We are of the opinion that it was the clear intention of the parties that the property right created by the agreement would exist as a security until the children had completed their college education. We further believe that the insurance policy which the husband proposes to substitute for all but one of the existing policies will fully serve the intended purpose. It is reasonable to expect that within the next ten years the children will have finished their college education, because, at the end of that period, the youngest child will be 22 years old. In the event of the husband's death within this ten year period, the college education of the children will be as secure under the proposed prepaid policy as it would be under the present policies, because the amount payable for non-accidental and accidental death is the same under both the existing and proposed policies. Even if, at the end of the ten year period, the youngest child is still in college or graduate school and if, at that time, the husband cannot continue to pay the premiums on the proposed policy, there will be a cash value of $15,000 in the proposed policy which would certainly be sufficient to secure the husband's obligation under the agreement to pay up to $2,000 annually until the child completes his education.

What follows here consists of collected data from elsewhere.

(** ** What [renderCalendar] computes *)

Lemma getMonth_range t : 0 <= getMonth tz t < 12.
Proof. apply month_of_day_range. Qed.

(** [renderCalendar] terminates; when the four dates it builds are valid
    it produces one cell per day of [grid_days], in increasing order, each
    built at local midnight, and otherwise no cell. *)
Lemma renderCalendar_cases currentDate sel memos :
  renderCalendar currentDate sel memos =
  if grid_valid currentDate
  then Some (map (cell_of_day (getMonth tz currentDate) sel memos)
                 (grid_days (getFullYear tz currentDate) (getMonth tz currentDate)))
  else Some [].
Proof.
  unfold renderCalendar, grid_valid. cbv zeta.
  set (year := getFullYear tz currentDate). set (month := getMonth tz currentDate).
  pose proof (getMonth_range currentDate) as Hm. fold month in Hm.
  rewrite (new_date_eq tz year month 1), (new_date_eq tz year (month + 1) 0).
  rewrite grid_first_def, grid_last_def, !TimeClip_day.
  destruct (day_valid (grid_first year month)) eqn:F; [|reflexivity].
  destruct (day_valid (grid_last year month)) eqn:L; lazy beta iota;
    [|cbn [andb]; apply calendar_loop_nan_end].
  autorewrite with js_rw.
  destruct (grid_first_fields year month Hm) as (Fy & _ & _).
  destruct (grid_last_fields year month Hm) as (Ly & _ & _).
  rewrite <- Z.add_opp_r.
  rewrite !new_date_fields by (rewrite ?Fy, ?Ly; apply full_year_large).
  rewrite grid_end_def, grid_start_def, !TimeClip_day.
  destruct (day_valid (grid_start year month)) eqn:S; [|apply calendar_loop_nan].
  destruct (day_valid (grid_end year month)) eqn:E; [|apply calendar_loop_nan_end].
  cbn [andb]. apply day_valid_spec in S, E.
  destruct (grid_size_bounds year month Hm) as [Hb Hn].
  rewrite (calendar_loop_run _ (grid_size year month))
    by (unfold calendar_fuel; try lia; unfold UTC, MakeDate, msPerDay in *; lia).
  f_equal. unfold grid_days. rewrite (map_zseq_0 _ (grid_start year month)).
  apply map_ext. intros i. unfold cell_of_day. f_equal. unfold UTC, MakeDate. lia.
Qed.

While it is true that the cash value of the existing policies is considerably more than the cash value of the proposed policy, nevertheless the purpose of the provision requiring the husband to retain the insurance policies was to provide for security for the children's college and graduate education and that purpose would not, as we have pointed out, be endangered by the substitution of the proposed policy.

For these reasons, the order of the Circuit Court must be affirmed.

Affirmed.

MURPHY and KLUCZYNSKI, JJ., concur.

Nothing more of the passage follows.